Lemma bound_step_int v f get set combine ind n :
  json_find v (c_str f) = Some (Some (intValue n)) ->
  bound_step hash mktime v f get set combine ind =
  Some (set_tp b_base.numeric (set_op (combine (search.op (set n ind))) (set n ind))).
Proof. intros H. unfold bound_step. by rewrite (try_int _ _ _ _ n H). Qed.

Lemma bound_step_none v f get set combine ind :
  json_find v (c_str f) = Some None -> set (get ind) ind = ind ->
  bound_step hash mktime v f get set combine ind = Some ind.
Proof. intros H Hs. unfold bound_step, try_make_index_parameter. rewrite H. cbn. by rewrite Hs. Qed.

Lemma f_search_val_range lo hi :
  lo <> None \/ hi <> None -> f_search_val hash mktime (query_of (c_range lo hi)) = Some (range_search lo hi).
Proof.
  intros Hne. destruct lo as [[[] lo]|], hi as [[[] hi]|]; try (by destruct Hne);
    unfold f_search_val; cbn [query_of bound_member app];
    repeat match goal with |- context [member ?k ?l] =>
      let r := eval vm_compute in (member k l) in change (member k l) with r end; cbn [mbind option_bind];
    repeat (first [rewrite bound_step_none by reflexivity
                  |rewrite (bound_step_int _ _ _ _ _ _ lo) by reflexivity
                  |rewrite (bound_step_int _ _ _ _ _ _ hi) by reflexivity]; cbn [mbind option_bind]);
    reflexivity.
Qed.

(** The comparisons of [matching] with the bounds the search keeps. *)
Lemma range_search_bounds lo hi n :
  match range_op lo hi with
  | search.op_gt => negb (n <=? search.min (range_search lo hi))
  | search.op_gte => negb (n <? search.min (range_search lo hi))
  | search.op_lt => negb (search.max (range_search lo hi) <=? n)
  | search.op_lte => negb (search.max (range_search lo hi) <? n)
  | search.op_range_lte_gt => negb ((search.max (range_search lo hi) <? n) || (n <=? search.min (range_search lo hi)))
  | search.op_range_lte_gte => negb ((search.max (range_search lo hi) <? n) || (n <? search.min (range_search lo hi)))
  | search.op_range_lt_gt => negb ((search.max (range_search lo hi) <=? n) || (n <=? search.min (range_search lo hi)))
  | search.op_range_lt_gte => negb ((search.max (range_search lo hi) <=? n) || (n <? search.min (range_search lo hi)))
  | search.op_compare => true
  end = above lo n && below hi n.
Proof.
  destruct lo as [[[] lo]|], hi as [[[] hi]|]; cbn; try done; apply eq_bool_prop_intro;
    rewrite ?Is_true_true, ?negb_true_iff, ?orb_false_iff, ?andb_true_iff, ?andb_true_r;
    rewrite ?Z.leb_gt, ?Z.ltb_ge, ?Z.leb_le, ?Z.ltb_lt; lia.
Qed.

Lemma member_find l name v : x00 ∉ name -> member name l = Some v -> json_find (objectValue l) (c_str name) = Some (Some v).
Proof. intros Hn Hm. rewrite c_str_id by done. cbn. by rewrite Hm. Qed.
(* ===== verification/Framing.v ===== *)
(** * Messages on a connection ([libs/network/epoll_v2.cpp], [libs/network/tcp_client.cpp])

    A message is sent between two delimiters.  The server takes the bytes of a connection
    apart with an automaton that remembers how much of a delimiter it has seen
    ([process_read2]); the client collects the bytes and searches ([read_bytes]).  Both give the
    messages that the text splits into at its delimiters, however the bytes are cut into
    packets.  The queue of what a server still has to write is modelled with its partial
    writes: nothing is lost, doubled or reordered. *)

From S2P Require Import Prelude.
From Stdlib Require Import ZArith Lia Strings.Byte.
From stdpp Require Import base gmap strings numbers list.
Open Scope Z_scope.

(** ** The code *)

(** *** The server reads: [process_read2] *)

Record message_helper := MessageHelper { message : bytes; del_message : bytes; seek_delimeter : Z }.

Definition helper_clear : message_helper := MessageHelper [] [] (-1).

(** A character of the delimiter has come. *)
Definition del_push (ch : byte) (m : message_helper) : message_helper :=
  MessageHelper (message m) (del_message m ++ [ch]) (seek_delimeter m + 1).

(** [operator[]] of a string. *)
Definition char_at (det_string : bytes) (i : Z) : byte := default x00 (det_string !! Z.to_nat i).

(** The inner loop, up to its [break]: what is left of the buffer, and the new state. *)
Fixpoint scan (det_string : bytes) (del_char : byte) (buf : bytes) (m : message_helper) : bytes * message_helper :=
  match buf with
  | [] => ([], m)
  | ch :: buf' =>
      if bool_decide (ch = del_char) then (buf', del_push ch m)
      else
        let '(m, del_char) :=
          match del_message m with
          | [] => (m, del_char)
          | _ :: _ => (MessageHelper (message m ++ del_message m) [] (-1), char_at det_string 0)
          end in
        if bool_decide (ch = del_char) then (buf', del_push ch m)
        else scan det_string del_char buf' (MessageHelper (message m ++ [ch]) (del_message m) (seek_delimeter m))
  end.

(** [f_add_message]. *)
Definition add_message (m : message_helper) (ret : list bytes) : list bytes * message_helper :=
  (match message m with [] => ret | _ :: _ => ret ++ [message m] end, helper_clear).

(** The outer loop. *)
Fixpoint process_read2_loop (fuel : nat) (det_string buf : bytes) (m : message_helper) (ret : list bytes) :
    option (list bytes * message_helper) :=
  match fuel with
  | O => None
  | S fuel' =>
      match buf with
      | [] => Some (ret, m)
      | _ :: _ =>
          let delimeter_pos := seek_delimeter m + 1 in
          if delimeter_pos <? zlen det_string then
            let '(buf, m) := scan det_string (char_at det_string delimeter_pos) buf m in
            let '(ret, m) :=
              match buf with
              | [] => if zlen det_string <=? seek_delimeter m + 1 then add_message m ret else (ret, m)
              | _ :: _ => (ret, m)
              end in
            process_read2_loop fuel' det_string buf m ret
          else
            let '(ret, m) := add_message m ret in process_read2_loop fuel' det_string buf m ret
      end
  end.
-- -- --
*Assignment*. Please, from the entries above, set down exactly the lines from the one containing "Proof. intros H." through the one containing "negb (search.max (range_search lo hi) <? n)", and only those.

*Answer space*.
Proof. intros H. unfold bound_step. by rewrite (try_int _ _ _ _ n H). Qed.

Lemma bound_step_none v f get set combine ind :
  json_find v (c_str f) = Some None -> set (get ind) ind = ind ->
  bound_step hash mktime v f get set combine ind = Some ind.
Proof. intros H Hs. unfold bound_step, try_make_index_parameter. rewrite H. cbn. by rewrite Hs. Qed.

Lemma f_search_val_range lo hi :
  lo <> None \/ hi <> None -> f_search_val hash mktime (query_of (c_range lo hi)) = Some (range_search lo hi).
Proof.
  intros Hne. destruct lo as [[[] lo]|], hi as [[[] hi]|]; try (by destruct Hne);
    unfold f_search_val; cbn [query_of bound_member app];
    repeat match goal with |- context [member ?k ?l] =>
      let r := eval vm_compute in (member k l) in change (member k l) with r end; cbn [mbind option_bind];
    repeat (first [rewrite bound_step_none by reflexivity
                  |rewrite (bound_step_int _ _ _ _ _ _ lo) by reflexivity
                  |rewrite (bound_step_int _ _ _ _ _ _ hi) by reflexivity]; cbn [mbind option_bind]);
    reflexivity.
Qed.

(** The comparisons of [matching] with the bounds the search keeps. *)
Lemma range_search_bounds lo hi n :
  match range_op lo hi with
  | search.op_gt => negb (n <=? search.min (range_search lo hi))
  | search.op_gte => negb (n <? search.min (range_search lo hi))
  | search.op_lt => negb (search.max (range_search lo hi) <=? n)
  | search.op_lte => negb (search.max (range_search lo hi) <? n)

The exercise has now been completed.